(Saved entries)

(** * transition_composite: compose one image over another using alpha channel

    A shallow embedding of [src/modules/core/transition_composite.c] and the
    properties of it that the design document states.

    Conventions of the embedding.
    - C [float] and [double] are IEEE-754 binary32 and binary64 values with
      round-to-nearest-even, every operation evaluated in the type the C
      usual arithmetic conversions give it (FLT_EVAL_METHOD 0).  They are
      [spec_float] values of the Standard Library's executable
      specification, kept canonical in their format.
    - C [int] is a 32-bit signed integer kept in [Z]; every operation
      checks its result, and an overflow, a division by zero, a
      floating-point value converted to an integer type that cannot hold
      it, or a memory access outside a buffer makes the function return
      [None]: the C program has no defined behaviour there.
    - A [char *] into a string is the suffix it points at; [NULL] is [None].
    - A struct passed by pointer is passed in and handed back; the contents
      a caller leaves uninitialised are whatever the incoming record holds. *)

From Stdlib Require Import ZArith Lia Bool Ascii String.
From Stdlib Require Import Floats.SpecFloat.
From stdpp Require Import base option list gmap strings.

Local Open Scope Z_scope.

(** ** IEEE-754 arithmetic *)

Module Flt.

Definition float := spec_float.
Definition double := spec_float.

(** binary32 *)
Definition fadd : float -> float -> float := SFadd 24 128.
Definition fsub : float -> float -> float := SFsub 24 128.
Definition fmul : float -> float -> float := SFmul 24 128.
Definition fdiv : float -> float -> float := SFdiv 24 128.
Definition fleb : float -> float -> bool := SFleb.
Definition feqb : float -> float -> bool := SFeqb.

(** binary64 *)
Definition dadd : double -> double -> double := SFadd 53 1024.
Definition dmul : double -> double -> double := SFmul 53 1024.
Definition ddiv : double -> double -> double := SFdiv 53 1024.
Definition dltb : double -> double -> bool := SFltb.

(** Conversions.  Widening is exact and only renormalises the mantissa;
    narrowing rounds. *)
Definition renorm (prec emax : Z) (x : spec_float) : spec_float :=
  match x with
  | S754_finite s m e => binary_round prec emax s m e
  | _ => x
  end.

Definition to_double : float -> double := renorm 53 1024.
Definition to_float : double -> float := renorm 24 128.

Definition float_of_int (n : Z) : float := binary_normalize 24 128 n 0 false.
Definition double_of_int (n : Z) : double := binary_normalize 53 1024 n 0 false.

(** Truncation toward zero of a finite value; [None] on NaN and
    infinities. *)
Definition trunc (x : spec_float) : option Z :=
  match x with
  | S754_zero _ => Some 0
  | S754_finite s m e =>
      let a := if 0 <=? e then Z.pos m * 2 ^ e else Z.pos m / 2 ^ (- e) in
      Some (if s then - a else a)
  | _ => None
  end.

(** The double constants of the source text. *)
Definition d0_5 : double := Eval vm_compute in ddiv (double_of_int 1) (double_of_int 2).
Definition d2_0 : double := Eval vm_compute in double_of_int 2.
Definition d1_0 : double := Eval vm_compute in double_of_int 1.
Definition d100_0 : double := Eval vm_compute in double_of_int 100.
Definition d255_0 : double := Eval vm_compute in double_of_int 255.

(** Exact order between an integer and a floating-point value, both read
    as real numbers: [Zle_float n x] is [n <= x]. *)
Definition Zle_float (n : Z) (x : spec_float) : bool :=
  match x with
  | S754_zero _ => n <=? 0
  | S754_finite s m e =>
      let v := if s then Z.neg m else Z.pos m in
      if 0 <=? e then n <=? v * 2 ^ e else n * 2 ^ (- e) <=? v
  | S754_infinity s => negb s
  | S754_nan => false
  end.

(** [0 <= x] as real numbers. *)
Definition nonneg (x : spec_float) : bool :=
  match x with
  | S754_zero _ => true
  | S754_finite s _ _ => negb s
  | S754_infinity s => negb s
  | S754_nan => false
  end.

Definition is_zero (x : spec_float) : bool :=
  match x with S754_zero _ => true | _ => false end.

(** Neither NaN nor an infinity. *)
Definition is_finite (x : spec_float) : bool :=
  match x with S754_zero _ | S754_finite _ _ _ => true | _ => false end.

(** [mag_le K x]: [x] is finite and [|x| < 2 ^ K]. *)
Definition mag_le (K : Z) (x : spec_float) : bool :=
  match x with
  | S754_zero _ => true
  | S754_finite _ m e => Z.pos (digits2_pos m) + e <=? K
  | _ => false
  end.

End Flt.

(** ** C integers *)

Module Int.

Definition INT_MIN : Z := - 2147483648.
Definition INT_MAX : Z := 2147483647.

Definition in_range (z : Z) : bool := (INT_MIN <=? z) && (z <=? INT_MAX).

Definition chk (z : Z) : option Z := if in_range z then Some z else None.

Definition add (a b : Z) : option Z := chk (a + b).
Definition sub (a b : Z) : option Z := chk (a - b).
Definition mul (a b : Z) : option Z := chk (a * b).
Definition neg (a : Z) : option Z := chk (- a).
(** [/] and [%] truncate toward zero. *)
Definition div (a b : Z) : option Z := if b =? 0 then None else chk (Z.quot a b).
Definition rem (a b : Z) : option Z :=
  if b =? 0 then None else if in_range (Z.quot a b) then Some (Z.rem a b) else None.

(** Conversion of a floating-point value to [int]. *)
Definition of_float (x : spec_float) : option Z := Flt.trunc x ≫= chk.

(** Conversion of a floating-point value to [uint8_t]. *)
Definition uint8_of_float (x : spec_float) : option Z :=
  v ← Flt.trunc x; if (0 <=? v) && (v <=? 255) then Some v else None.

End Int.

(** ** The C library's [strtod], [isdigit] and [atoi]

    Modelled from the C standard (the functions belong to libc, not to the
    repository): optional white space, an optional sign, then a decimal
    floating constant, a hexadecimal floating constant, [inf]/[infinity]
    or [nan]/[nan(...)], correctly rounded to binary64 in the C locale.
    When no conversion can be performed the result is zero and the end
    pointer is the start pointer. *)

Module Libc.

Definition code (c : ascii) : Z := Z.of_N (Ascii.N_of_ascii c).

Definition isspace (c : ascii) : bool :=
  let n := code c in (n =? 32) || ((9 <=? n) && (n <=? 13)).

Definition digit_val (c : ascii) : option Z :=
  let n := code c in
  if (48 <=? n) && (n <=? 57) then Some (n - 48) else None.

Definition isdigit (c : ascii) : bool :=
  match digit_val c with Some _ => true | None => false end.

Definition hex_val (c : ascii) : option Z :=
  let n := code c in
  if (48 <=? n) && (n <=? 57) then Some (n - 48)
  else if (97 <=? n) && (n <=? 102) then Some (n - 87)
  else if (65 <=? n) && (n <=? 70) then Some (n - 55)
  else None.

*TASK DIRECTIONS*. Return, with no change at all, every line in the entries above from the line containing "s _ _ => negb s" through the line containing "if b =? 0 then None else if".

*RESPONSE*.
  | S754_finite s _ _ => negb s
  | S754_infinity s => negb s
  | S754_nan => false
  end.

Definition is_zero (x : spec_float) : bool :=
  match x with S754_zero _ => true | _ => false end.

(** Neither NaN nor an infinity. *)
Definition is_finite (x : spec_float) : bool :=
  match x with S754_zero _ | S754_finite _ _ _ => true | _ => false end.

(** [mag_le K x]: [x] is finite and [|x| < 2 ^ K]. *)
Definition mag_le (K : Z) (x : spec_float) : bool :=
  match x with
  | S754_zero _ => true
  | S754_finite _ m e => Z.pos (digits2_pos m) + e <=? K
  | _ => false
  end.

End Flt.

(** ** C integers *)

Module Int.

Definition INT_MIN : Z := - 2147483648.
Definition INT_MAX : Z := 2147483647.

Definition in_range (z : Z) : bool := (INT_MIN <=? z) && (z <=? INT_MAX).

Definition chk (z : Z) : option Z := if in_range z then Some z else None.

Definition add (a b : Z) : option Z := chk (a + b).
Definition sub (a b : Z) : option Z := chk (a - b).
Definition mul (a b : Z) : option Z := chk (a * b).
Definition neg (a : Z) : option Z := chk (- a).
(** [/] and [%] truncate toward zero. *)
Definition div (a b : Z) : option Z := if b =? 0 then None else chk (Z.quot a b).
Definition rem (a b : Z) : option Z :=
  if b =? 0 then None else if in_range (Z.quot a b) then Some (Z.rem a b) else None.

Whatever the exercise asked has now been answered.